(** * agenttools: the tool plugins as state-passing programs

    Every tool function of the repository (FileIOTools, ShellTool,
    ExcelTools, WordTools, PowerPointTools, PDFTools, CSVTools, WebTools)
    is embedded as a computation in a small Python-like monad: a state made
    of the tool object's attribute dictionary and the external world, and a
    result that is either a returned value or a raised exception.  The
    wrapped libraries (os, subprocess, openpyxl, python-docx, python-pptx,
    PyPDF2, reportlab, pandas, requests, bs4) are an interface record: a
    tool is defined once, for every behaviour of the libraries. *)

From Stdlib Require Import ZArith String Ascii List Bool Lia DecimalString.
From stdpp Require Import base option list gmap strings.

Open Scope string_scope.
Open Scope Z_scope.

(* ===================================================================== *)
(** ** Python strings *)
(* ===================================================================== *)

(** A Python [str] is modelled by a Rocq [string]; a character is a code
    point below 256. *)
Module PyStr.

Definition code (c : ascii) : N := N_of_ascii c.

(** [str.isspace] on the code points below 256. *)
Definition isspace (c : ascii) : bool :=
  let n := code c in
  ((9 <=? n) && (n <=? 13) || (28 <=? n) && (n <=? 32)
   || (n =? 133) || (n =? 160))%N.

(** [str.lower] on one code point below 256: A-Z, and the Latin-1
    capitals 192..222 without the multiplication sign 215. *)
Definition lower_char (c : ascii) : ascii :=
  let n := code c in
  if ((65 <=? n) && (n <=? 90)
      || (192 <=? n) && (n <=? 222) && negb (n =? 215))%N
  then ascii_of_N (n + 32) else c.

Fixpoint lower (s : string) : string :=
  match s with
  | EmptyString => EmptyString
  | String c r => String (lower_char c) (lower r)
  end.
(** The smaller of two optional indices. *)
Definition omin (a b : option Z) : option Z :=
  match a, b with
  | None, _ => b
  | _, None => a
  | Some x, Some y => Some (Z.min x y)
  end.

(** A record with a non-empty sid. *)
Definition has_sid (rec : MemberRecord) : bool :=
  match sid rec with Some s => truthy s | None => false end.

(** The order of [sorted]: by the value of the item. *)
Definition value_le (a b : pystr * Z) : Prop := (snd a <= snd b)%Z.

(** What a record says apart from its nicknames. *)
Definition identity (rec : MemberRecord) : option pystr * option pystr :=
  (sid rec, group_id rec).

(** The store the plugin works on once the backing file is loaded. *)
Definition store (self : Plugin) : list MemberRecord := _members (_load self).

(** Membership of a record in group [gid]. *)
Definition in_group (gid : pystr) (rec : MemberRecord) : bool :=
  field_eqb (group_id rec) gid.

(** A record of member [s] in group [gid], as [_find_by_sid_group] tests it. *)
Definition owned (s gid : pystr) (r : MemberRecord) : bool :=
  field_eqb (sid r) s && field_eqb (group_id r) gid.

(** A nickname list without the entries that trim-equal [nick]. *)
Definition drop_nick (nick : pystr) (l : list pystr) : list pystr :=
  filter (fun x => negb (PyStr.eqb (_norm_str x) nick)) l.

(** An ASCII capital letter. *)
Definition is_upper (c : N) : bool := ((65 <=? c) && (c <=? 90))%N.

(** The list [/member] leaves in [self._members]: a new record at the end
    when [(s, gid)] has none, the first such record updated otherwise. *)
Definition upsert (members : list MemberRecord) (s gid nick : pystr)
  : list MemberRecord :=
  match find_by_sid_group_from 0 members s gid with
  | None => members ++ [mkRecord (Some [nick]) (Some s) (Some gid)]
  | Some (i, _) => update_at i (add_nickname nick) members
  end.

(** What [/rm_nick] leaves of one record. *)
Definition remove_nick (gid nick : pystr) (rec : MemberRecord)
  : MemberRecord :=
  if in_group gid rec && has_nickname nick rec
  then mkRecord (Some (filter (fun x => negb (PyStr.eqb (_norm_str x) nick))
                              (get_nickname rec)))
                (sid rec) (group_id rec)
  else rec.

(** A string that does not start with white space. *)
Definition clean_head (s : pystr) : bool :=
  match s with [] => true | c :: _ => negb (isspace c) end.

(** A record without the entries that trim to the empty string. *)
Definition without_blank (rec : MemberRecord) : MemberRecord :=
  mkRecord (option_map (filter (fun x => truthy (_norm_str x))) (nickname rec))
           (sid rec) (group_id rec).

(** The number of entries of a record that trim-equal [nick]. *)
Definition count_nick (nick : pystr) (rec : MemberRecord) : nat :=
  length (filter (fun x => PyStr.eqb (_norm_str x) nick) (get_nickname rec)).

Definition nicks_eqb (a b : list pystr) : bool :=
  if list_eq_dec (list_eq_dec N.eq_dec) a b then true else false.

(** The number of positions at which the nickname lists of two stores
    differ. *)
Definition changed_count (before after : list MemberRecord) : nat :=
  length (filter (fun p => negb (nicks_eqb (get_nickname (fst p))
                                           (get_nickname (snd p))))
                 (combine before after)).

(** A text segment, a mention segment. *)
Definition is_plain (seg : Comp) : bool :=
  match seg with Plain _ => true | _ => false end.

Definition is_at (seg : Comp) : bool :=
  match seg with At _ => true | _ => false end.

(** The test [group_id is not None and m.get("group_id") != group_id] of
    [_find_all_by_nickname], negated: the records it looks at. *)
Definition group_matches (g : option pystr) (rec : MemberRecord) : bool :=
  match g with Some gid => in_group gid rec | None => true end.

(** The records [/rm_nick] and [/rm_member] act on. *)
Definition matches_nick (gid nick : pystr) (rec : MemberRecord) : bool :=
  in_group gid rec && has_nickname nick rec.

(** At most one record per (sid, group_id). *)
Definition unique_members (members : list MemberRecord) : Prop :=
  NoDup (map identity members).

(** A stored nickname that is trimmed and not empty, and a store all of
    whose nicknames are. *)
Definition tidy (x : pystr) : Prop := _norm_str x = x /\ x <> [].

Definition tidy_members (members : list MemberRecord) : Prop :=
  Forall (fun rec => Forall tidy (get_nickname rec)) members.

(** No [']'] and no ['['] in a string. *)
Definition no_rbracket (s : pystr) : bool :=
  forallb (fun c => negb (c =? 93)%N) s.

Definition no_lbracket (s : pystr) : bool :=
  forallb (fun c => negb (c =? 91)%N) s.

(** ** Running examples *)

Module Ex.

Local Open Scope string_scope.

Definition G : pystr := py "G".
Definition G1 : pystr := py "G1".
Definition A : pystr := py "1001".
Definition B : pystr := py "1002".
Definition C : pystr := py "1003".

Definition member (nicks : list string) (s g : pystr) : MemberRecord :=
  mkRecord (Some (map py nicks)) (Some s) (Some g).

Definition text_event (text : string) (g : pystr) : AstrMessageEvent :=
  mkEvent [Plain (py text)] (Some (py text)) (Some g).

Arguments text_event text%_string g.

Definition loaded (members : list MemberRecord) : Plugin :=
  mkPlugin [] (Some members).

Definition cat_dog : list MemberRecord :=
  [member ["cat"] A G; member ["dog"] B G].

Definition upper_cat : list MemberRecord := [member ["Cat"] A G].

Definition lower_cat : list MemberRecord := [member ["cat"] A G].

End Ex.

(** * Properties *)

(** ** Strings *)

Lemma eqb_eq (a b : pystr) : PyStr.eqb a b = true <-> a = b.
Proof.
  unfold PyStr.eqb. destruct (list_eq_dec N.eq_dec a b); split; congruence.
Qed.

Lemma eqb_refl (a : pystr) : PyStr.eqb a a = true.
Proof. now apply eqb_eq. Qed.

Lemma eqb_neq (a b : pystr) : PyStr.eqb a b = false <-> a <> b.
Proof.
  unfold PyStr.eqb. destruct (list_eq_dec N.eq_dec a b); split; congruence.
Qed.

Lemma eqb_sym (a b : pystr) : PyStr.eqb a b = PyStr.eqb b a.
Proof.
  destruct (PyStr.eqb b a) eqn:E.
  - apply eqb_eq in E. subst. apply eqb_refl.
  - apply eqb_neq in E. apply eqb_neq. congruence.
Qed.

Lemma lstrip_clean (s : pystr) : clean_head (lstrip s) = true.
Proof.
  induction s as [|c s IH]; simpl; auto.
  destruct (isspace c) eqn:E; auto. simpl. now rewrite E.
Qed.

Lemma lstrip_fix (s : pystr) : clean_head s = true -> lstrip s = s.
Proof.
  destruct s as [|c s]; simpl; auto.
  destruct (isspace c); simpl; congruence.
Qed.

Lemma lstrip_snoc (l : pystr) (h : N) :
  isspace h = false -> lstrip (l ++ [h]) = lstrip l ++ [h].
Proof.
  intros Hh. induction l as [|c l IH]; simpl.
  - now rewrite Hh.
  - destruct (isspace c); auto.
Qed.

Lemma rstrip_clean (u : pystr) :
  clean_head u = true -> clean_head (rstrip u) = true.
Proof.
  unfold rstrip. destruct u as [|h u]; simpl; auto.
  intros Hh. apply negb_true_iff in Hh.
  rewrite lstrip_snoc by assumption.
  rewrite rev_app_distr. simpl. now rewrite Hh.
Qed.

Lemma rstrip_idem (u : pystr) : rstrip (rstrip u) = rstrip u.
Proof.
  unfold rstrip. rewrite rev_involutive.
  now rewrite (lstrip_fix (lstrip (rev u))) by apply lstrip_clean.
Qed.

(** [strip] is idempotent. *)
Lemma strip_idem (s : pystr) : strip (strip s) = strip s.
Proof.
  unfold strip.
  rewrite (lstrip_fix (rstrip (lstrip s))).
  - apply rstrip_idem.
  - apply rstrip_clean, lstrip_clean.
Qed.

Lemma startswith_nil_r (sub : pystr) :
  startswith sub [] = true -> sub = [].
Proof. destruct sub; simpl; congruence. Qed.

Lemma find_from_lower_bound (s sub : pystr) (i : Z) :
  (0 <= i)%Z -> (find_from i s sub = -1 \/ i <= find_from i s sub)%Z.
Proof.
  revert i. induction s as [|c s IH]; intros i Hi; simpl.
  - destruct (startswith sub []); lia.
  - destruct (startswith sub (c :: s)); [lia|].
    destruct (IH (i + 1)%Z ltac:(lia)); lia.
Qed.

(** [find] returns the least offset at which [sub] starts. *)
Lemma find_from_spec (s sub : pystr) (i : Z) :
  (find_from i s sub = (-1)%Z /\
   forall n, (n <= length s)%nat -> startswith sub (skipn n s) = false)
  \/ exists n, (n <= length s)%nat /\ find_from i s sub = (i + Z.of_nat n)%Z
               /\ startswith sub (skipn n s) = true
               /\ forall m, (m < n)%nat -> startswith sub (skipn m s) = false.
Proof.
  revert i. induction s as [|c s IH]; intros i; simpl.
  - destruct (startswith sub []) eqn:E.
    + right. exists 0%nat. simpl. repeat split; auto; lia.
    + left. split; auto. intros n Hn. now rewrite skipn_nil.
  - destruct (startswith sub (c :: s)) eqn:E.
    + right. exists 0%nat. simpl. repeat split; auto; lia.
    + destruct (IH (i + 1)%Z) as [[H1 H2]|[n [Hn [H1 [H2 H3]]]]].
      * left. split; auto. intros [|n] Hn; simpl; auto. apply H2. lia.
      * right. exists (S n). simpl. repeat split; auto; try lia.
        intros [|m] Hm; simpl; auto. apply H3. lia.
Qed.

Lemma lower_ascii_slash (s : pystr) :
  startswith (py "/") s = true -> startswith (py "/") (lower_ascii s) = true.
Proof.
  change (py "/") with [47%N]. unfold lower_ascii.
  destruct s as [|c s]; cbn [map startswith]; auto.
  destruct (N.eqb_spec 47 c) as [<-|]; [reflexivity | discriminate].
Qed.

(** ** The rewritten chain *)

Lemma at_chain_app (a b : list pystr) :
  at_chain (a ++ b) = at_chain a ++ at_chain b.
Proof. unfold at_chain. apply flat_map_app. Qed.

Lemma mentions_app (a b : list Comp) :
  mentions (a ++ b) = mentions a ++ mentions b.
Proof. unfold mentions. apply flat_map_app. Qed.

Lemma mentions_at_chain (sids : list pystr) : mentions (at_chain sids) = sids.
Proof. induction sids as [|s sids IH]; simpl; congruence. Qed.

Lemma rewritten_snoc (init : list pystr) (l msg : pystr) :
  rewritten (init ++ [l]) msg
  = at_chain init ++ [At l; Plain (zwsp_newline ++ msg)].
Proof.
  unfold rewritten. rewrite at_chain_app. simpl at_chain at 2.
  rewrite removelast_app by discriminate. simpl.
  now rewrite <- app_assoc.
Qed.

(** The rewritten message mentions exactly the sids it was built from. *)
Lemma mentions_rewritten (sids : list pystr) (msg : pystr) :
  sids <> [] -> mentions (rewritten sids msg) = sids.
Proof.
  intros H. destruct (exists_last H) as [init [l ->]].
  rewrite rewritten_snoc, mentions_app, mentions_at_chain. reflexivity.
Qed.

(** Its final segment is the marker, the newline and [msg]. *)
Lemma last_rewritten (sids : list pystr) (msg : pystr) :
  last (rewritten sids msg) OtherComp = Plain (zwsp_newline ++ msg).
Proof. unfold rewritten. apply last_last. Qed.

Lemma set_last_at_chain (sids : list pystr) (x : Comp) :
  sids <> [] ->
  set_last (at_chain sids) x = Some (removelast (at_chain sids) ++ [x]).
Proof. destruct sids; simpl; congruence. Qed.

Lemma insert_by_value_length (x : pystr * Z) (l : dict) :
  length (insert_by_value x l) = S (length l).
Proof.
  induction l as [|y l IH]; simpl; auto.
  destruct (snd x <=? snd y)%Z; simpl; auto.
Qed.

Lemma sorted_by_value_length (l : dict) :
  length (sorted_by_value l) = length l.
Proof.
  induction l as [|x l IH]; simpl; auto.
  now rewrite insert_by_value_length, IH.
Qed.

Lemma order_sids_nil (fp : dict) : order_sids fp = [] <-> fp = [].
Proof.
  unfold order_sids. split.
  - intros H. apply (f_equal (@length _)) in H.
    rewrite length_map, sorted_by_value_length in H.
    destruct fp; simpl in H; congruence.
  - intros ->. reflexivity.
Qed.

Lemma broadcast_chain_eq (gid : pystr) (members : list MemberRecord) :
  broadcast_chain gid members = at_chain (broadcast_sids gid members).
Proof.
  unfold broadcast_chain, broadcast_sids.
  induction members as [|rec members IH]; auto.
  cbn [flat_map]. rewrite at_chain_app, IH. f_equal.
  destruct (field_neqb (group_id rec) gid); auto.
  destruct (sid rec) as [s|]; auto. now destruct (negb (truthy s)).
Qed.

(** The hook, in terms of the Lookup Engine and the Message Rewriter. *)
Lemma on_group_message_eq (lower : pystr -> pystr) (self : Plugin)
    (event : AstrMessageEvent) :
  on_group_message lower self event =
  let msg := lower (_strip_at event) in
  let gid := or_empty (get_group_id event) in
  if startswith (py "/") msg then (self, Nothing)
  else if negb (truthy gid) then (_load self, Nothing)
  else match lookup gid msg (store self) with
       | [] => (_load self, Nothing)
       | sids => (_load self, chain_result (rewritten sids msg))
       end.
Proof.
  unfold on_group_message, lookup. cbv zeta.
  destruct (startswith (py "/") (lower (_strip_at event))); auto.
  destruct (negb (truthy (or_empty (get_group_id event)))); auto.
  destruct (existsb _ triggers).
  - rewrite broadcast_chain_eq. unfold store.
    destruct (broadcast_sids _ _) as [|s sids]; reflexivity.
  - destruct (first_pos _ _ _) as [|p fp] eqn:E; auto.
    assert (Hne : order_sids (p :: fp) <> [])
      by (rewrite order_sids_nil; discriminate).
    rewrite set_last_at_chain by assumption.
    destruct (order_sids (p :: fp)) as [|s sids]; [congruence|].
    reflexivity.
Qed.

........

Using the material above, transcribe exactly the lines from the line with "unfold rstrip. rewrite rev_involutive." to the line with "(find_from i s sub = (-1)%Z /\"; both count, and nothing else goes in.

  unfold rstrip. rewrite rev_involutive.
  now rewrite (lstrip_fix (lstrip (rev u))) by apply lstrip_clean.
Qed.

(** [strip] is idempotent. *)
Lemma strip_idem (s : pystr) : strip (strip s) = strip s.
Proof.
  unfold strip.
  rewrite (lstrip_fix (rstrip (lstrip s))).
  - apply rstrip_idem.
  - apply rstrip_clean, lstrip_clean.
Qed.

Lemma startswith_nil_r (sub : pystr) :
  startswith sub [] = true -> sub = [].
Proof. destruct sub; simpl; congruence. Qed.

Lemma find_from_lower_bound (s sub : pystr) (i : Z) :
  (0 <= i)%Z -> (find_from i s sub = -1 \/ i <= find_from i s sub)%Z.
Proof.
  revert i. induction s as [|c s IH]; intros i Hi; simpl.
  - destruct (startswith sub []); lia.
  - destruct (startswith sub (c :: s)); [lia|].
    destruct (IH (i + 1)%Z ltac:(lia)); lia.
Qed.

(** [find] returns the least offset at which [sub] starts. *)
Lemma find_from_spec (s sub : pystr) (i : Z) :
  (find_from i s sub = (-1)%Z /\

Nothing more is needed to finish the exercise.